↓↓↓

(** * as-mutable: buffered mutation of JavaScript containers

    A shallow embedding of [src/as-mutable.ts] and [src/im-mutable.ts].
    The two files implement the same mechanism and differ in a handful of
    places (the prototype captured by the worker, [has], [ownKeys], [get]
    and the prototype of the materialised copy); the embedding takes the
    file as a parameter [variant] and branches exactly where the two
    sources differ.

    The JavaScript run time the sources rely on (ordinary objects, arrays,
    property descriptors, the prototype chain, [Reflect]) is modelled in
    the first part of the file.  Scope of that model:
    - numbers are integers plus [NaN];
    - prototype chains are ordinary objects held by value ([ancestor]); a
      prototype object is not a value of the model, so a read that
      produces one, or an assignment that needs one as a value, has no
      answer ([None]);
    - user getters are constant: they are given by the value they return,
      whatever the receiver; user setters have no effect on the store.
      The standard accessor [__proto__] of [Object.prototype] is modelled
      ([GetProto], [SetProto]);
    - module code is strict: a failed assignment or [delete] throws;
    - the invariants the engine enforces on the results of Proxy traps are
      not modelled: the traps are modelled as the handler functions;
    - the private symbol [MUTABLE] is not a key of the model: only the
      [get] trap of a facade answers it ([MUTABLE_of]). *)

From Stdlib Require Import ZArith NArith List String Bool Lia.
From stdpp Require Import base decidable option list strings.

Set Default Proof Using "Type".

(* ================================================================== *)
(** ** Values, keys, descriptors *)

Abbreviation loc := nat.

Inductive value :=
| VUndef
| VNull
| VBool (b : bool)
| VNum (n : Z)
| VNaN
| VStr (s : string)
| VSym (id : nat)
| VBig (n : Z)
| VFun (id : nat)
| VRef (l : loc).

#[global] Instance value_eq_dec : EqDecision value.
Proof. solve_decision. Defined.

↑↑↑

[What the task asks] Return a copy of each line of the material that holds the word "objects".

[Output of the task]
    The JavaScript run time the sources rely on (ordinary objects, arrays,
    - prototype chains are ordinary objects held by value ([ancestor]); a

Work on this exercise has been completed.